Segment Start: Records provided

(** * prisma/seed.ts: the CSV-to-database seed script of next-store

    A shallow embedding of [src/prisma/seed.ts].  The script reads one CSV
    file per entity type, coerces the string fields of every row and issues
    one [upsert] per row against the store, entity types in a fixed order.

    Layout of the development:
    - [JS]: the primitives of the JavaScript runtime the script calls
      ([trim], [split], [parseInt], [parseFloat]);
    - the collaborators the script does not own (file system, csv-parse,
      [Date.parse], the clock, the store's verdict on an upsert), gathered
      in [Env];
    - a state-and-exception monad [M] over the [World] the script acts on;
    - the functions of the script, under their own names;
    - [Ref] and [Sample]: concrete collaborators and input files;
    - the vocabulary of the properties, then the properties. *)

From Stdlib Require Import ZArith QArith_base Qreduction Ascii String DecimalString.
From Stdlib Require Import DecimalFacts DecimalNat.
From stdpp Require Import gmap strings list fin_maps sorting.

Local Open Scope string_scope.
Local Open Scope Z_scope.

(** ** The JavaScript runtime *)

Module JS.

(** Strings are byte strings: the UTF-8 encoding of the program's text.  A
    character of the source outside ASCII is the sequence of its bytes. *)

Definition code (c : ascii) : Z := Z.of_N (N_of_ascii c).

(** [WhiteSpace] and [LineTerminator] code points below U+0080:
    TAB, LF, VT, FF, CR and SPACE. *)
Definition is_ws1 (c : ascii) : bool :=
  let n := code c in ((9 <=? n) && (n <=? 13)) || (n =? 32).

(** U+00A0, encoded C2 A0. *)
Definition is_ws2 (a b : ascii) : bool :=
  (code a =? 194) && (code b =? 160).

(** The three-byte ones: U+1680, U+2000..U+200A, U+2028, U+2029, U+202F,
    U+205F, U+3000 and U+FEFF. *)
Definition is_ws3 (a b c : ascii) : bool :=
  let x := code a in let y := code b in let z := code c in
  ((x =? 225) && (y =? 154) && (z =? 128))
  || ((x =? 226) && (y =? 128)
      && (((128 <=? z) && (z <=? 138)) || (z =? 168) || (z =? 169) || (z =? 175)))
  || ((x =? 226) && (y =? 129) && (z =? 159))
  || ((x =? 227) && (y =? 128) && (z =? 128))
  || ((x =? 239) && (y =? 187) && (z =? 191)).

(** [String.prototype.trimStart]. *)
Fixpoint trimStart (s : string) : string :=
  match s with
  | String a r1 =>
      if is_ws1 a then trimStart r1 else
      match r1 with
      | String b r2 =>
          if is_ws2 a b then trimStart r2 else
          match r2 with
          | String c r3 => if is_ws3 a b c then trimStart r3 else s
          | EmptyString => s
          end
      | EmptyString => s
      end
  | EmptyString => EmptyString
  end.

(** The same scan over the reversed string: the bytes of a character come
    last byte first. *)
Fixpoint trimStart_rev (s : string) : string :=
  match s with
  | String a r1 =>
      if is_ws1 a then trimStart_rev r1 else
      match r1 with
      | String b r2 =>
          if is_ws2 b a then trimStart_rev r2 else
          match r2 with
          | String c r3 => if is_ws3 c b a then trimStart_rev r3 else s
          | EmptyString => s
          end
      | EmptyString => s
      end
  | EmptyString => EmptyString
  end.

Definition trimEnd (s : string) : string :=
  String.rev (trimStart_rev (String.rev s)).

(** [String.prototype.trim]. *)
Definition trim (s : string) : string := trimEnd (trimStart s).
(** The second test of the source reads the current account again; nothing
    runs between the two reads, so the model reads it once. *)
Definition signMessage (message : jsvalue) : M (promise string) :=
  async (
    account <- gets (fun w => currentAccount (accountManager w)) ;;
    match account with
    | None => throw (EthRpcError Internal None)
    | Some a =>
        if address a =? "" then throw (EthRpcError Internal None)
        else
          match message with
          | JString text =>
              call (SdkSignMessage text (address a)) (fun w => w) ;;
              sdk <- gets elytroSDK ;;
              await (sdk_signMessage env sdk text (address a))
          | _ => throw (EthRpcError InvalidParams None)
          end
    end).

Definition compute_hash (typedData : string + list TTypedDataItem) : M (option string) :=
  match typedData with
  | inl text =>
      parsed <- lift (JSON_parse env text) ;;
      lift (hashSignTypedData env parsed)
  | inr items => lift (hashEarlyTypedData env items)
  end.

Definition signTypedData (typedData : string + list TTypedDataItem) : M (promise string) :=
  async (
    try_catch
      (hash <- compute_hash typedData ;;
       match hash with
       | Some h =>
           if h =? "" then throw (JsError "Elytro: Cannot generate hash for typed data")
           else (p <- signMessage (JString h) ;; await p)
       | None => throw (JsError "Elytro: Cannot generate hash for typed data")
       end)
      (fun error => throw (EthRpcError Internal (exn_message error)))).

(** Declared without [async]: the caller gets the list itself. *)
Definition getLatestHistories : M (list (list (string * string))) :=
  initialized <- gets (fun w => isInitialized (historyManager w)) ;;
  (if initialized then ret tt
   else
     account <- gets (fun w => currentAccount (accountManager w)) ;;
     call (HistorySwitchAccount account)
       (fun w => with_historyManager
                   (history_switchAccount env account (historyManager w)) w)) ;;
  items <- gets (fun w => histories (historyManager w)) ;;
  ret (map (fun item => set_field "status" (status item) (data item)) items).

Definition _onChainConfigChanged : M (promise unit) :=
  async (
    chainConfig <- gets (fun w => currentChain (chainService w)) ;;
    match chainConfig with
    | None => throw (JsError "Elytro: No current chain config")
    | Some config =>
        call (SdkReset config) (with_elytroSDK (Some config)) ;;
        call (ClientInit config) (with_walletClient (Some config)) ;;
        hex <- lift (Hex.numberToHex (chain_id config)) ;;
        let msg := {| event_name := "chainChanged"; event_payload := ChainIdHex hex |} in
        call (SessionBroadcast msg)
          (fun w => with_sessionManager (broadcastMessage msg (sessionManager w)) w)
    end).

Definition getCurrentChain : M (promise (option TChainItem)) :=
  async (gets (fun w => currentChain (chainService w))).

Definition getChains : M (promise (list TChainItem)) :=
  async (gets (fun w => chains (chainService w))).

(** [this._onChainConfigChanged()] is called without [await]: its promise is
    dropped, so a rejection does not reach the caller. *)
Definition updateChainConfig (chainId : N) (config : PartialChain) : M (promise unit) :=
  async (
    call (ChainUpdate chainId config)
      (fun w => with_chainService
                  (chain_updateChain env chainId config (chainService w)) w) ;;
    current <- gets (is_current_chain chainId) ;;
    if current then (_ <- _onChainConfigChanged ;; ret tt) else ret tt).

Definition getAccounts : M (promise (list Account)) :=
  async (gets (fun w => accounts (accountManager w))).

Definition getCurrentAccount : M (promise (Account * string)) :=
  async (
    basicInfo <- gets (fun w => currentAccount (accountManager w)) ;;
    match basicInfo with
    | None => throw (JsError "Elytro: No current account")
    | Some info =>
        (if isDeployed info then ret tt
         else
           call (SdkIsDeployed (address info)) (fun w => w) ;;
           sdk <- gets elytroSDK ;;
           deployed <- await (sdk_isSmartAccountDeployed env sdk (address info)) ;;
           if deployed
           then call AccountActivateCurrent
                  (fun w => with_accountManager
                              (account_activateCurrentAccount env (accountManager w)) w)
           else ret tt) ;;
        call (ClientGetBalance (address info)) (fun w => w) ;;
        client <- gets walletClient ;;
        balanceBn <- await (client_getBalance env client (address info)) ;;
        ret (info, formatEther env balanceBn)
    end).

Definition _switchChain (chainId : N) : M (promise unit) :=
  async (
    current <- gets (is_current_chain chainId) ;;
    if current then ret tt
    else
      svc <- gets chainService ;;
      let (svc', newChainConfig) := chain_switchChain env chainId svc in
      call (ChainSwitch chainId) (with_chainService svc') ;;
      match newChainConfig with
      | Some _ => _ <- _onChainConfigChanged ;; ret tt
      | None => ret tt
      end).

(** [this._switchChain(chainId)] is called without [await]. *)
Definition createAccount (chainId : N) : M (promise unit) :=
  async (
    keyringOwner <- gets (fun w => owner (keyring w)) ;;
    match keyringOwner with
    | None => throw (JsError "Elytro: No owner address. Try create owner first.")
    | Some o =>
        match owner_address o with
        | None => throw (JsError "Elytro: No owner address. Try create owner first.")
        | Some ownerAddress =>
            if ownerAddress =? ""
            then throw (JsError "Elytro: No owner address. Try create owner first.")
            else
              _switchChain chainId ;;
              call (AccountCreateAsCurrent ownerAddress chainId)
                (fun w => with_accountManager
                            (account_createAccountAsCurrent env ownerAddress chainId
                               (accountManager w)) w)
        end
    end).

Segment End: Records provided

• _Activity_
Reproduce verbatim the lines above, from the line with "- the functions" through the line with "(** The three-byte".

• _Response box_
    - the functions of the script, under their own names;
    - [Ref] and [Sample]: concrete collaborators and input files;
    - the vocabulary of the properties, then the properties. *)

From Stdlib Require Import ZArith QArith_base Qreduction Ascii String DecimalString.
From Stdlib Require Import DecimalFacts DecimalNat.
From stdpp Require Import gmap strings list fin_maps sorting.

Local Open Scope string_scope.
Local Open Scope Z_scope.

(** ** The JavaScript runtime *)

Module JS.

(** Strings are byte strings: the UTF-8 encoding of the program's text.  A
    character of the source outside ASCII is the sequence of its bytes. *)

Definition code (c : ascii) : Z := Z.of_N (N_of_ascii c).

(** [WhiteSpace] and [LineTerminator] code points below U+0080:
    TAB, LF, VT, FF, CR and SPACE. *)
Definition is_ws1 (c : ascii) : bool :=
  let n := code c in ((9 <=? n) && (n <=? 13)) || (n =? 32).

(** U+00A0, encoded C2 A0. *)
Definition is_ws2 (a b : ascii) : bool :=
  (code a =? 194) && (code b =? 160).

(** The three-byte ones: U+1680, U+2000..U+200A, U+2028, U+2029, U+202F,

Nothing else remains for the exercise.